Immunoregulation in MRL/Mp-lpr/lpr mice: Evidence for decreased helper-T-cell and increased suppressor-T-cell function with age

Abstract

In vivo and in vitro plaque-forming cell (PFC) responsiveness to sheep erythrocytes (SRBC) was used to assess immunoregulatory function in the autoimmune MRL mouse strain. MRL/Mp-lpr/lpr (MRL/l) mice had good primary and secondary IgM and IgG responses in vivo compared to MRL/Mp-+/+ (MRL/n) mice when young, but with age the MRL/l responses declined markedly. In vitro primary SRBC-specific PFC responses in MRL/l mice declined at the same time as in vivo responses, indicating that the in vivo autoimmune environment could not account for cellular dysfunction. When varied mixtures of T and B cells from MRL/l and MRL/n mice were cultured, abnormalities in MRL/l T-cell function became apparent.
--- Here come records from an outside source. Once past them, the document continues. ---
(** * Tinker UI: a shallow embedding of the dashboard's chat, model,
      deployment and training-wizard logic and of the run-orchestration
      contracts, with their properties.

    Part I holds the definitions, one module per source component.
    Part II holds the lemmas and theorems about them.

    Conventions of the embedding:
    - a JavaScript string is a [string]; [s1 +:+ s2] is concatenation, which is
      what a template literal performs;
    - a JavaScript array is a [list]; [Array.prototype.filter] is [filter] and
      [Array.prototype.map] is [fmap] ([<$>]);
    - a JavaScript number that holds an identifier or a count is a [Z]; one
      that holds a fraction or a metric is an exact rational [Q];
    - [x | null] and optional properties are [option];
    - built-ins whose result depends on the Unicode tables or on the number
      printer ([toLowerCase], [trim], [JSON.parse], [parseInt], the number to
      string conversion) are taken as parameters. *)

From Stdlib Require Import ZArith QArith String Ascii List Permutation Sorted Lia.
From stdpp Require Import base option list sorting gmap strings pretty.

(* ===================================================================== *)
(** * Part I: definitions                                                 *)
(* ===================================================================== *)

(** ** JavaScript string primitives used by the components *)

Module JsString.

(** [s.startsWith(t)] *)
Fixpoint startsWith (s t : string) {struct t} : bool :=
  match t with
  | EmptyString => true
  | String c t' =>
      match s with
      | EmptyString => false
      | String d s' => if decide (c = d) then startsWith s' t' else false
      end
  end.

(** [s.includes(t)]: [t] occurs in [s] at some position. *)
Fixpoint includes (s t : string) : bool :=
  startsWith s t ||
  match s with
  | EmptyString => false
  | String _ s' => includes s' t
  end.

(** [s.split(sep)] for a separator of one character; the result is never
    empty, [''.split(sep)] being [['']]. *)
Fixpoint split (sep : ascii) (s : string) : list string :=
  match s with
  | EmptyString => [EmptyString]
  | String c s' =>
      if decide (c = sep) then EmptyString :: split sep s'
      else
        match split sep s' with
        | w :: ws => String c w :: ws
        | [] => [String c EmptyString]
        end
  end.

(** [parts.join(sep)] *)
Fixpoint join (sep : string) (parts : list string) : string :=
  match parts with
  | [] => EmptyString
  | [w] => w
  | w :: ws => w +:+ sep +:+ join sep ws
  end.

(** [s.slice(n)] for [n] within the string. *)
Fixpoint drop (n : nat) (s : string) : string :=
  match n, s with
  | S n', String _ s' => drop n' s'
  | _, _ => s
  end.

(** [s.split(sep)] for a separator of one or more characters: [skip]
    counts the characters of a separator found that are still to be passed
    over. *)
Fixpoint split_from (sep : string) (skip : nat) (s : string) : list string :=
  match s with
  | EmptyString => [EmptyString]
  | String c s' =>
      match skip with
      | S k => split_from sep k s'
      | O =>
          if startsWith s sep then EmptyString :: split_from sep (String.length sep - 1) s'
          else
            match split_from sep 0 s' with
            | w :: ws => String c w :: ws
            | [] => [String c EmptyString]
            end
      end
  end.

Definition splitOn (sep s : string) : list string := split_from sep 0 s.

(** [s.replace(pattern, replacement)] for a string pattern and a
    replacement without [$]: the first occurrence is replaced. *)
Fixpoint replace (pattern replacement s : string) : string :=
  if startsWith s pattern then replacement +:+ drop (String.length pattern) s
  else
    match s with
    | EmptyString => EmptyString
    | String c s' => String c (replace pattern replacement s')
    end.

(** [!s] on a string: only the empty string is falsy. *)
Definition falsy (s : string) : bool :=
  match s with
  | EmptyString => true
  | String _ _ => false
  end.

(** An ASCII instance of [toLowerCase], used to run the definitions on
    concrete names: 'A'..'Z' are moved to 'a'..'z', all else is kept. *)
Definition ascii_toLowerCase (c : ascii) : ascii :=
  let n := nat_of_ascii c in
  if (65 <=? n)%nat && (n <=? 90)%nat then ascii_of_nat (n + 32) else c.

Fixpoint ascii_lower (s : string) : string :=
  match s with
  | EmptyString => EmptyString
  | String c s' => String (ascii_toLowerCase c) (ascii_lower s')
  end.

(** A decimal instance of the number to string conversion, exact on the
    integers that serve as identifiers. *)
Definition decimal (n : Z) : string :=
  pretty n.

End JsString.

(** ** components/tabs/chat-tab.tsx *)

Module ChatTab.

(** The fields of [Run] (declared in [@/lib/api]) that the tab reads. *)
Record Run := {
  id : Z;
  status : string;
  recipe_type : string;
}.

(** [{ value: string; label: string }] *)
Record ModelOption := {
  value : string;
  label : string;
}.

Section options.

(** The conversion a template literal applies to [run.id]. *)
Variable Number_toString : Z → string.

(** [runs.filter(run => run.status === 'completed').map(run => ({...}))] *)
Definition trainedRunOptions (runs : list Run) : list ModelOption :=
  (λ run, {| value := "run::" +:+ Number_toString (id run);
             label := "Run #" +:+ Number_toString (id run) +:+ " - " +:+ recipe_type run |})
    <$> filter (λ run, status run = "completed") runs.

(** [[...modelOptions, ...trainedRunOptions]] *)
Definition allModelOptions (modelOptions : list ModelOption) (runs : list Run) : list ModelOption :=
  modelOptions ++ trainedRunOptions runs.

End options.

End ChatTab.

(** ** components/tabs/chat-tab.tsx: the submit handler *)

Module ChatTabSubmit.

Inductive Role := user | assistant.

(** [type ChatMessage = { role: 'user' | 'assistant'; content: string }] *)
Record ChatMessage := {
  role : Role;
  content : string;
}.

(** A promise awaited by the handler: fulfilled with a value, or rejected
    with an [Error] of which the handler reads the message. *)
Inductive Settled (A : Type) :=
| Fulfilled (a : A)
| Rejected (message : string).

Arguments Fulfilled {A} a.
Arguments Rejected {A} message.

Section handler.

(** The numbers that [Number(value)] produces, [Number] itself (applied to
    [undefined] when the key has no second part), [trim], and the message of
    the [TypeError] raised by a method call on [undefined]. *)
Variable JsNumber : Type.
Variable Number : option string → JsNumber.
Variable trim : string → string.
Variable TypeError_message : string.

(** [ChatRequest] and [SampleRequest] (declared in [@/lib/api]), with the
    fields that the handler sets. *)
Record ChatRequest := {
  run_id : option JsNumber;
  model_id : option JsNumber;
  base_model : option string;
  prompt : string;
  temperature : Q;
  max_tokens : Z;
}.

Record SamplingParams := {
  sp_max_tokens : Z;
  sp_temperature : Q;
  top_p : Q;
  stop : list string;
}.

Record SampleRequest := {
  sr_model_id : JsNumber;
  sr_prompt : string;
  sampling_params : SamplingParams;
}.

(** The two calls of the API: [chatWithModel] gives [response.response],
    [sampleModel] the texts of [response.sequences]. *)
Inductive ApiCall :=
| ChatWithModel (request : ChatRequest)
| SampleModel (request : SampleRequest).
(** The outcome of one [executeSingleQuery] call as a function of the agent
    map alone: what the call settles to whatever its siblings do. *)
Definition callOutcome (env : Env.t) (agents : gmap string Agent.t)
    (queryData : option ActiveQuery.t) (index : nat) (agentId : string)
  : JsError + SingleResult.t :=
  match agents !! agentId with
  | None => inl (Error ("Agent " +:+ agentId +:+ " not found"))
  | Some agent =>
      if negb (isOnline (Agent.status agent))
      then inl (Error ("Agent " +:+ agentId +:+ " is not available"))
      else
        match queryData with
        | None => inl (TypeError "Cannot read properties of undefined (reading 'message')")
        | Some q =>
            match Env.callAgent env index agent
                    (Query.message (ActiveQuery.query q))
                    (Query.context (ActiveQuery.query q)) with
            | inl err => inl err
            | inr response =>
                inr {| SingleResult.content := Reply.content response;
                       SingleResult.sources := default [] (Reply.sources response);
                       SingleResult.confidence :=
                         JS.numOr (Reply.confidence response) 0.8%Q;
                       SingleResult.responseTime := Env.responseTime env index |}
            end
        end
  end.

(** The outcomes of the calls of a plan, the first one having index [index]. *)
Fixpoint callOutcomes (env : Env.t) (agents : gmap string Agent.t)
    (queryData : option ActiveQuery.t) (index : nat) (agentIds : list string)
  : list (JsError + SingleResult.t) :=
  match agentIds with
  | [] => []
  | agentId :: rest =>
      callOutcome env agents queryData index agentId
      :: callOutcomes env agents queryData (S index) rest
  end.

Definition failed {A} (r : JsError + A) : bool :=
  match r with inl _ => true | inr _ => false end.

(** Agent calls that get as far as [callAgent]. *)
Definition dispatched (agents : gmap string Agent.t) (queryData : option ActiveQuery.t)
    (agentIds : list string) : list Trace :=
  match queryData with
  | None => []
  | Some _ => map CallAgent (List.filter (AgentOrchestrator.isAvailable agents) agentIds)
  end.

Definition isSynthesize (tr : Trace) : bool :=
  match tr with Synthesize _ => true | CallAgent _ => false end.

(** The successful outcomes of a plan, each tagged with its agent. *)
Definition successesOf (agentIds : list string)
    (outcomes : list (JsError + SingleResult.t)) : list Result.t :=
  omap (fun entry : string * (JsError + SingleResult.t) =>
          match snd entry with
          | inr v => Some (AgentOrchestrator.toResult (fst entry) v)
          | inl _ => None
          end)
       (zip agentIds outcomes).

Definition Qsum (l : list Q) : Q := foldr Qplus 0%Q l.

(** The admission test of the response cache. *)
Definition cacheable (response : Response.t) : Prop :=
  Response.error response = false ∧
  ∃ c, Response.confidence response = Some c ∧ (0.7 < c)%Q.

Definition cacheOk (cache : gmap string CacheEntry.t) : Prop :=
  ∀ key entry, cache !! key = Some entry → cacheable (CacheEntry.response entry).

(** ** Further operations of the orchestrator *)

Module PerformanceStats.
Record t := {
  totalQueries : nat;
  averageResponseTime : Q;
  successRate : Q;
  agentStats : gmap string (string * Metrics.t);
  cacheSize : nat;
  cacheHitRate : Q
}.
End PerformanceStats.
(** C4 as stated fails: when the provisioner's [setup] fails, two
    successive calls for the Python hook [black] both run [setup] (the
    setup log holds its key twice) and leave no cache entry; for a hook
    of an unsupported language no call caches anything either. *)
Lemma setup_tool_failed_setup_counterexample :
  setup_tool unit (fun _ _ s => (Err (InstallationError "pip failed"), s)) sample_black
    (mkWorld unit (mkHookResolver sample_config "/cache" ∅ []) tt [])
  = (Err (RToolError (InstallationError "pip failed")),
     mkWorld unit (mkHookResolver sample_config "/cache" ∅ []) tt ["python-black"]) /\
  setup_tool unit (fun _ _ s => (Err (InstallationError "pip failed"), s)) sample_black
    (mkWorld unit (mkHookResolver sample_config "/cache" ∅ []) tt ["python-black"])
  = (Err (RToolError (InstallationError "pip failed")),
     mkWorld unit (mkHookResolver sample_config "/cache" ∅ []) tt
       ["python-black"; "python-black"]) /\
  tool_cache (mkHookResolver sample_config "/cache" ∅ []) !! "python-black" = None /\
  setup_tool unit (fun _ _ s => (Ok tt, s)) (sample_hook "fmt" "cobfmt" "cobol" "" ReadWrite)
    (mkWorld unit (mkHookResolver sample_config "/cache" ∅ []) tt [])
  = (Err (UnsupportedLanguage "cobol"),
     mkWorld unit (mkHookResolver sample_config "/cache" ∅ []) tt []).
Proof. repeat split; vm_compute; reflexivity. Qed.

(** C8 with a string-valued cache whose serializer is the identity: after
    [set] at time 10 with [max_age = 100], [get] returns the value at
    time 50 and nothing at time 200. *)
Lemma cache_set_then_get_witness :
  (forall s : string, @Ok string unit "entry" = Ok s -> @Ok string unit s = Ok "entry") /\
  set string (fun x => Ok x) (mkCacheManager "/cache" 100) "k" "entry" ∅ 10
    = (Ok tt, <["/cache/k" := NFile "entry" 10]> (<["/cache" := NDir 10]> ∅)) /\
  (10 <= 50)%N /\ (10 <= 200)%N /\
  get string (fun x => Ok x) (mkCacheManager "/cache" 100) "k"
    (<["/cache/k" := NFile "entry" 10]> (<["/cache" := NDir 10]> ∅)) 50 = Ok (Some "entry") /\
  get string (fun x => Ok x) (mkCacheManager "/cache" 100) "k"
    (<["/cache/k" := NFile "entry" 10]> (<["/cache" := NDir 10]> ∅)) 200 = Ok None.
Proof.
  assert (Hrt : forall s : string, @Ok string unit "entry" = Ok s -> @Ok string unit s = Ok "entry")
    by (intros s Hs; injection Hs as <-; reflexivity).
  assert (Hset : set string (fun x => Ok x) (mkCacheManager "/cache" 100) "k" "entry" ∅ 10
                 = (Ok tt, <["/cache/k" := NFile "entry" 10]> (<["/cache" := NDir 10]> ∅)))
    by (vm_compute; reflexivity).
  assert (H50 : (10 <= 50)%N) by lia.
  assert (H200 : (10 <= 200)%N) by lia.
  destruct (cache_set_then_get string (fun x => Ok x) (fun x => Ok x) (mkCacheManager "/cache" 100)
              "k" "entry" _ _ 10 50 Hrt Hset H50) as [Hfresh _].
  destruct (cache_set_then_get string (fun x => Ok x) (fun x => Ok x) (mkCacheManager "/cache" 100)
              "k" "entry" _ _ 10 200 Hrt Hset H200) as [_ [Hstale _]].
  split; [exact Hrt|split; [exact Hset|split; [exact H50|split; [exact H200|split]]]].
  - apply Hfresh. simpl. lia.
  - apply Hstale. simpl. lia.
Defined.

(** C9 on [sample_config], whose hook ids are distinct: the unit of [W1]
    is resolved to [W1] again, and its context carries the unit's files. *)
Lemma filter_files_idempotent_run_hook_agrees_witness :
  resolve_hook sample_config "local" "W1" = Ok sample_W1 /\
  create_context string (fun s => Some s) sample_regex_is_match unit (fun _ _ => true)
    string_of_list_byte (Ok []) (fun _ => "") sample_W1 [sample_src]
    = Ok (from_hook sample_W1 [] [sample_src]).
Proof.
  assert (H : prepare_hook_contexts string (fun s => Some s) sample_regex_is_match unit
                (fun _ _ => true) string_of_list_byte sample_config [] sample_files
              = Ok (List.concat sample_trace)) by (vm_compute; reflexivity).
  assert (Hnr : NoDup (map repo (repos sample_config)))
    by (apply (bool_decide_unpack _); vm_compute; reflexivity).
  assert (Hnh : Forall (fun r => NoDup (map id (hooks r))) (repos sample_config))
    by (apply (bool_decide_unpack _); vm_compute; reflexivity).
  destruct (filter_files_idempotent_run_hook_agrees string (fun s => Some s)
              sample_regex_is_match unit (fun _ _ => true) string_of_list_byte (Ok [])
              (fun _ => "") sample_config [] sample_files (List.concat sample_trace))
    as [_ Hagree].
  pose proof (Hagree H Hnr Hnh) as HF. rewrite List.Forall_forall in HF.
  destruct (HF ("local", "W1", sample_W1, [sample_src])) as [Hr Hc];
    [vm_compute; right; left; reflexivity|].
  split; [exact Hr|exact (Hc [] eq_refl)].
Defined.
T-helper-cell (T H) function declined rapidly with age, beginning by 2 to 2 1 2 months of age. T cells from MRL/l mice 2 months of age and older also had increased suppressor activity when cultured with B cells and MRL/n T cells. The degree of suppressor activity increased with age. The correlation of these findings with results of previous studies by others and with autoimmune disease is discussed.